Wednesday, 23 October 2019
The statement should be understood as encouraging the listener to invest in new software. This is indicated in part by the second sentence which points out the problems with the current software. This context will influence the choice of preposition.
(B) about is the correct answer. Think about is a common phrasal verb with several uses. It can mean to remember things from the past:
- I was thinking about our holidays in Sicily last year. What a laugh!
or imagining things about the future or an alternative reality:
- Have you ever thought about what life would be like without computers?
The meaning that is relevant here, though, is "consider a suggestion", or "consider a course of action":
- You might want to think about doing a management training course.

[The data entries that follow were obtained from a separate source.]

(** C3: once a call has added the facts of a numbered batch of a
    session, no later call for that number adds a fact, command action or audit,
    whatever came in between, whatever the later call carries and whether or not the
    first answer reached the agent; it is answered "exact duplicate" or refused. *)
Theorem sync_at_most_once calls1 io batch calls2 io' batch' db (Hwf : replay_wf db)
    (Hfirst : ~ same_facts (sync_run calls1 db) (applyBatch io batch (sync_run calls1 db)).2)
    (Hsession : ba_SessionID batch' = ba_SessionID batch)
    (Hnumber : ba_BatchSequence batch' = ba_BatchSequence batch) :
  let later := sync_run calls2 (applyBatch io batch (sync_run calls1 db)).2 in
  let '(answer, db') := applyBatch io' batch' later in
  same_facts later db' /\
  match answer with Ok r => re_Disposition r = ResultDispositionExactDuplicate | Err _ => True end.
Proof.
  cbv zeta. apply (sync_run_wf calls1) in Hwf. set (db1 := sync_run calls1 db) in *.
  destruct (facts_settle io batch db1 Hwf Hfirst) as [Hpos Hset].
  apply (applyBatch_wf io batch) in Hwf. apply (sync_run_settled calls2 _ _ _ Hwf) in Hset.
  apply (sync_run_wf calls2) in Hwf. set (db2 := sync_run calls2 _) in *. clearbody db2.
  pose proof (applyBatch_cases io' batch' db2 Hwf) as Hc. destruct (applyBatch io' batch' db2) as [r db'].
  destruct Hc as [[-> [err ->]]|(_ & r0 & Hs & Hans)]; [done|]. rewrite <- Hsession, <- Hnumber in Hset.
  destruct (settled_answer _ _ _ _ _ Hs ltac:(lia) Hset) as [Ed _]. apply tx_effect_intro in Hs. rewrite Ed in Hs.
  split; [by apply (te_same _ _ _ _ _ Hs)|]. by destruct Hans as [[_ ->]|(err & _ & ->)].
Qed.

- They thought about buying a company in Eastern Europe to help them expand, but decided it was too risky.
(A) of is incorrect because it doesn't have the same meaning of "consider taking an action". It has many different uses, but more commonly means "find an idea":
- I've thought of a great way to save money!
or "have an opinion":
- What do you think of Lady Gaga's new album?
- Why am I smiling? Oh, I was just thinking of when Peter was younger and he used to hide your car keys in with his toys.
(C) to is wrong because "think to" usually means "remember to do something that you have to do":
- I went to Tesco's this morning but I didn't think to buy any wine for tonight's party.
Think to is followed by an infinitive rather than a gerund.
(D) over doesn't work because it means "consider the risks of something".
- I want to leave my job and set up my own company, but I need to think things over first.
It isn't normally used with a verb.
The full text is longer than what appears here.